**ASSIGNMENT**
Reproduce each line from the first in the data through the line that contains "Proof. unfold order_lt, order_le." exactly; give nothing else.

**Saved entries**
(* ===== verification/CasMutate.v ===== *)
(** * Compare-and-swap rows in three tiers

    [BaseCollection.l2_cas_mutate] of [src/packages/core/src/threetears/core/collections/base.py] on a
    collection with an L3 pool, with [collections/l2_order.py] and the ordered upsert of
    [backends/schema_sql.py]: a row is swapped in L2 (a NATS KV bucket) under its revision, then written
    to L3 (the database) under the order the swap won, the creation time of the bucket and the revision.

    A call is a [cprog], a tree whose nodes are the operations it awaits. [cstep] interleaves any number
    of calls on one row; a wiped bucket comes back with a later creation time and its revisions back at
    one. Modelled are the tables without an expiry column, written synchronously, whose rows name every
    column; L1, the broadcast and the write generation, which follow the write to L3, are not. *)

From Stdlib Require Import Ascii String Bool List NArith ZArith Lia.
From stdpp Require Import base list gmap strings relations functions.
From S2P Require Import Prelude.

Open Scope Z_scope.

(** ** Orders *)

Record L2Order := mkL2Order { o_epoch : Z; o_revision : Z }.

Definition order_lt (a b : L2Order) : bool :=
  (o_epoch a <? o_epoch b) || ((o_epoch a =? o_epoch b) && (o_revision a <? o_revision b)).

(** Microseconds since 1970. *)
Definition L2_ORDER_FLOOR : L2Order := mkL2Order 0 0.

Definition order_le (a b : L2Order) : Prop := o_epoch a < o_epoch b \/ (o_epoch a = o_epoch b /\ o_revision a <= o_revision b).

Lemma order_lt_false a b : order_lt a b = false <-> order_le b a.
Proof. unfold order_lt, order_le. rewrite orb_false_iff, andb_false_iff, Z.ltb_ge, Z.eqb_neq, Z.ltb_ge. lia. Qed.

Lemma order_lt_true a b : order_lt a b = true <-> ~ order_le b a.
Proof. rewrite <- order_lt_false. by destruct (order_lt a b). Qed.

Section Tiers.
(** The columns of a row besides its dates and its order. *)
Context {F : Type} `{EqDecision F}.

(** ** Rows *)

Record row := mkRow { r_fields : F; r_date_created : option Z; r_date_updated : option Z }.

**WORKED SOLUTION**
(* ===== verification/CasMutate.v ===== *)
(** * Compare-and-swap rows in three tiers

    [BaseCollection.l2_cas_mutate] of [src/packages/core/src/threetears/core/collections/base.py] on a
    collection with an L3 pool, with [collections/l2_order.py] and the ordered upsert of
    [backends/schema_sql.py]: a row is swapped in L2 (a NATS KV bucket) under its revision, then written
    to L3 (the database) under the order the swap won, the creation time of the bucket and the revision.

    A call is a [cprog], a tree whose nodes are the operations it awaits. [cstep] interleaves any number
    of calls on one row; a wiped bucket comes back with a later creation time and its revisions back at
    one. Modelled are the tables without an expiry column, written synchronously, whose rows name every
    column; L1, the broadcast and the write generation, which follow the write to L3, are not. *)

From Stdlib Require Import Ascii String Bool List NArith ZArith Lia.
From stdpp Require Import base list gmap strings relations functions.
From S2P Require Import Prelude.

Open Scope Z_scope.

(** ** Orders *)

Record L2Order := mkL2Order { o_epoch : Z; o_revision : Z }.

Definition order_lt (a b : L2Order) : bool :=
  (o_epoch a <? o_epoch b) || ((o_epoch a =? o_epoch b) && (o_revision a <? o_revision b)).

(** Microseconds since 1970. *)
Definition L2_ORDER_FLOOR : L2Order := mkL2Order 0 0.

Definition order_le (a b : L2Order) : Prop := o_epoch a < o_epoch b \/ (o_epoch a = o_epoch b /\ o_revision a <= o_revision b).

Lemma order_lt_false a b : order_lt a b = false <-> order_le b a.
Proof. unfold order_lt, order_le. rewrite orb_false_iff, andb_false_iff, Z.ltb_ge, Z.eqb_neq, Z.ltb_ge. lia. Qed.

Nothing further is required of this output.